I enjoyed reading it, too. It's about a day in the life of a neurosurgeon, Henry Perowne. The day happens to be the day when more than a million people converged on London and marched to Hyde Park in protest at the proposed war on Iraq. Henry doesn't join the march, he thinks he probably supports the case for war, but he plays squash, has a minor car accident, nearly gets beaten up, visits his elderly, demented mother, hears the rehearsal of his son's new song, cooks seafood stew, welcomes his daughter and father in law to the house, and is subjected to a violent break-in, during which his wife is held at knife point.

McEwan's style suits a single day, because he is very interested in the working of people's minds, the nature of their consciousness. And of course, so is a neurosurgeon.

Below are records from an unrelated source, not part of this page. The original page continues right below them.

(** * Sitemap generation from a Remix route tree

    A shallow embedding of [app/utils/sitemap.server.ts]: the default
    path resolver, the per-route entry collector, schema validation, the
    de-duplication loop and the XML serialiser, followed by the properties
    established about them. *)

From Stdlib Require Import String Ascii List ZArith Bool Lia Arith.
From Stdlib Require Import DecimalString Permutation.
Import ListNotations.

Open Scope list_scope.
Open Scope string_scope.

Set Implicit Arguments.
Set Warnings "-register-all".
Set Warnings "-notation-overridden".

(* ================================================================== *)
(** ** JavaScript string primitives used by the module *)
(* ================================================================== *)

Module JsString.

(** [s.endsWith(suffix)]: some tail of [s] is [suffix]. *)
Fixpoint endsWith (suffix s : string) : bool :=
  (s =? suffix) ||
  match s with
  | EmptyString => false
  | String _ rest => endsWith suffix rest
  end.

(** [s.slice(0, -1)]: [s] without its last character. *)
Fixpoint slice_0_m1 (s : string) : string :=
  match s with
  | EmptyString => EmptyString
  | String _ EmptyString => EmptyString
  | String c rest => String c (slice_0_m1 rest)
  end.

(** [s.includes(needle)]: [needle] is a prefix of some tail of [s]. *)
Fixpoint includes (needle s : string) : bool :=
  String.prefix needle s ||
  match s with
  | EmptyString => false
  | String _ rest => includes needle rest
  end.

(** A string is truthy when it is not empty. *)
Definition truthy (s : string) : bool :=
  match s with EmptyString => false | _ => true end.

(** White space removed by [trim], restricted to the ASCII range. *)
Definition isWhiteSpace (c : ascii) : bool :=
  match nat_of_ascii c with
  | 9 | 10 | 11 | 12 | 13 | 32 => true
  | _ => false
  end.

Fixpoint trimStart (s : string) : string :=
  match s with
  | EmptyString => EmptyString
  | String c rest => if isWhiteSpace c then trimStart rest else s
  end.

Fixpoint trimEnd (s : string) : string :=
  match s with
  | EmptyString => EmptyString
  | String c rest =>
      match trimEnd rest with
      | EmptyString => if isWhiteSpace c then EmptyString else String c EmptyString
      | rest' => String c rest'
      end
  end.

(** [s.trim()]. *)
Definition trim (s : string) : string := trimEnd (trimStart s).

(** [parts.join('')]. *)
Definition join_empty (parts : list string) : string := String.concat "" parts.

Definition nl : string := String (ascii_of_nat 10) EmptyString.
Definition tab : string := String (ascii_of_nat 9) EmptyString.

End JsString.

Import JsString.

(** [removeTrailingSlash] of the source. *)
Definition removeTrailingSlash (s : string) : string :=
  if endsWith "/" s then slice_0_m1 s else s.

(* ================================================================== *)
(** ** Completions: a call returns, throws, or runs out of fuel *)
(* ================================================================== *)

Inductive completion (A : Type) : Type :=
| Normal (a : A)
| Thrown
| OutOfFuel.

Arguments Normal {A} a.
Arguments Thrown {A}.
Arguments OutOfFuel {A}.

(* ================================================================== *)
(** ** JavaScript values handed around by entry functions *)
(* ================================================================== *)

(** Numbers are kept as a count of tenths ([JNum 8] is [0.8], [JNum 15]
    is [1.5]): the module only compares numbers with the literals
    [0.0] ... [1.0] and prints them.  A [Date] carries its time value in
    milliseconds, or [None] for an invalid date. *)
Inductive jsval : Type :=
| JUndefined
| JNull
| JBool (b : bool)
| JNum (tenths : Z)
| JStr (s : string)
| JDate (time : option Z)
| JArr (elems : list jsval)
| JObj (props : list (string * jsval)).

(** Own-property lookup in a property list (first binding of the key). *)
Fixpoint assoc {A : Type} (k : string) (l : list (string * A)) : option A :=
  match l with
  | [] => None
  | (k', v) :: rest => if (k' =? k)%string then Some v else assoc k rest
  end.

(* ================================================================== *)
(** ** Sitemap entries: the type inferred from [SitemapEntrySchema] *)
(* ================================================================== *)

Inductive ChangeFreq : Type :=
| always | hourly | daily | weekly | monthly | yearly | never.

Definition changeFreqName (c : ChangeFreq) : string :=
  match c with
  | always => "always" | hourly => "hourly" | daily => "daily"
  | weekly => "weekly" | monthly => "monthly" | yearly => "yearly"
  | never => "never"
  end.

Definition allChangeFreqs : list ChangeFreq :=
  [always; hourly; daily; weekly; monthly; yearly; never].

(** The eleven literals [0.0], [0.1], ..., [1.0]. *)
Inductive Priority : Type :=
| P0_0 | P0_1 | P0_2 | P0_3 | P0_4 | P0_5 | P0_6 | P0_7 | P0_8 | P0_9 | P1_0.

Definition priorityTenths (p : Priority) : Z :=
  match p with
  | P0_0 => 0 | P0_1 => 1 | P0_2 => 2 | P0_3 => 3 | P0_4 => 4 | P0_5 => 5
  | P0_6 => 6 | P0_7 => 7 | P0_8 => 8 | P0_9 => 9 | P1_0 => 10
  end%Z.

Definition allPriorities : list Priority :=
  [P0_0; P0_1; P0_2; P0_3; P0_4; P0_5; P0_6; P0_7; P0_8; P0_9; P1_0].

(** An optional property [k?: T] of an object: the key is not there, the
    key is there and holds [undefined], or the key holds a value. *)
Inductive optional (A : Type) : Type :=
| KeyAbsent
| KeyUndefined
| KeyValue (a : A).

Arguments KeyAbsent {A}.
Arguments KeyUndefined {A}.
Arguments KeyValue {A} a.

(** The value read from an optional property ([None] is [undefined]). *)
Definition optValue {A : Type} (o : optional A) : option A :=
  match o with KeyValue a => Some a | _ => None end.

(** [lastmod] is the time value of a valid [Date]. *)
Record SitemapEntry : Type := mkSitemapEntry {
  route : string;
  lastmod : optional Z;
  changefreq : optional ChangeFreq;
  priority : optional Priority
}.

Definition optProp {A : Type} (k : string) (inj : A -> jsval) (o : optional A)
  : list (string * jsval) :=
  match o with
  | KeyAbsent => []
  | KeyUndefined => [(k, JUndefined)]
  | KeyValue a => [(k, inj a)]
  end.

(** The run-time object behind a typed entry, keys in schema order. *)
Definition entryProps (e : SitemapEntry) : list (string * jsval) :=
  (("route", JStr (route e))
    :: optProp "lastmod" (fun t => JDate (Some t)) (lastmod e)
    ++ optProp "changefreq" (fun c => JStr (changeFreqName c)) (changefreq e)
    ++ optProp "priority" (fun p => JNum (priorityTenths p)) (priority e))%list.

Definition entryObject (e : SitemapEntry) : jsval := JObj (entryProps e).
Lemma cleanup_closes_the_expired_chats_witness :
  fst (cleanupExpiredContent (Some 0) (6 + week)%Z
         [sample_chat active [sample_message]])
  = [closed_at (6 + week)%Z (sample_chat active [sample_message])] /\
  findExpired (6 + week)%Z
    (fst (cleanupExpiredContent (Some 0) (6 + week)%Z
            [sample_chat active [sample_message]]))
  = [].
Proof.
  destruct (cleanup_closes_the_expired_chats
              [sample_chat active [sample_message]] (6 + week)%Z 0)
    as (H1 & H2 & _).
  { repeat constructor. cbn. tauto. }
  split; [exact H1|exact H2].
Defined.




(** ** The chat total of the statistics route *)

Lemma length_sort (l : list Chat) :
  List.length (sort_by_lastMessage_timestamp_desc l) = List.length l.
Proof. apply Permutation_length, sort_Permutation. Qed.

(** X14.  The chat total of the statistics route counts, for every status,
    what [findUserChats] lists: it is the sum of the three lists, closed and
    archived conversations included, and it is at least the number of
    conversations of which the user is an active participant. *)
Theorem stats_total_is_all_statuses (me : ObjectId) (db : Store) :
  stats_totalChats me db
  = List.length (findUserChats me active db)
    + List.length (findUserChats me closed db)
    + List.length (findUserChats me archived db) /\
  List.length (filter (isParticipant me) db) <= stats_totalChats me db.
Proof.
  split.
  - unfold findUserChats. rewrite !length_sort.
    unfold stats_totalChats, matches_findUserChats.
    induction db as [|c db IH]; [reflexivity|].
    cbn [filter].
    destruct (existsb (fun p => Nat.eqb (user p) me) (participants c)
              && existsb (fun p => isActive p) (participants c));
      cbn [andb].
    + destruct (status c); cbn [Status_eqb List.length]; rewrite IH; lia.
    + exact IH.
  - unfold stats_totalChats. apply filter_length_le.
    intros c H. unfold isParticipant in H.
    apply existsb_exists in H. destruct H as (p & Hin & Hp).
    apply andb_true_iff in Hp. destruct Hp as [Hu Ha].
    apply andb_true_iff. split; apply existsb_exists; exists p; auto.
Qed.

(** ** The rate limiter *)

Lemma ClientId_eqb_eq (a b : ClientId) : ClientId_eqb a b = true <-> a = b.
Proof.
  destruct a as [x|], b as [y|]; cbn; split; try congruence; try tauto.
  - intros H. apply String.eqb_eq in H. congruence.
  - intros H. injection H as ->. apply String.eqb_refl.
Qed.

McEwan will often describe the thought processes of Henry, the vague feelings that don't quite reach consciousness, the motives that push him towards a decision, the considerations that half come to attention, and the physical sensations and emotional resonances that colour it all: then he'll add that all this took only two and half seconds!

The plot is troublingly far-fetched. The two key events are Henry avoiding a beating by diagnosing his would-be mugger as suffering from Huntington's chorea and, like some seer, throwing this at him, and later on, Henry's daughter, Daisy, disarming the same mugger, now threatening the family with a knife (and accomplice) by reciting Dover Beach to him.

The day is a counterpoint to the question of the war on Iraq, and it also dabbles in the troubling questions of how we make decisions, and what it means for people to lose their minds to dementia. It didn't illuminate these questions much for me, but it does provide a starting point for thought.

The thing I think I shall remember the longest is the description of Henry's son, Theo's, music. There are a couple of passages in the book that I think contain the best description of music I've read, and there is real warmth here. Something lacking from the rest of the book, I thought. I didn't warm to Henry at all.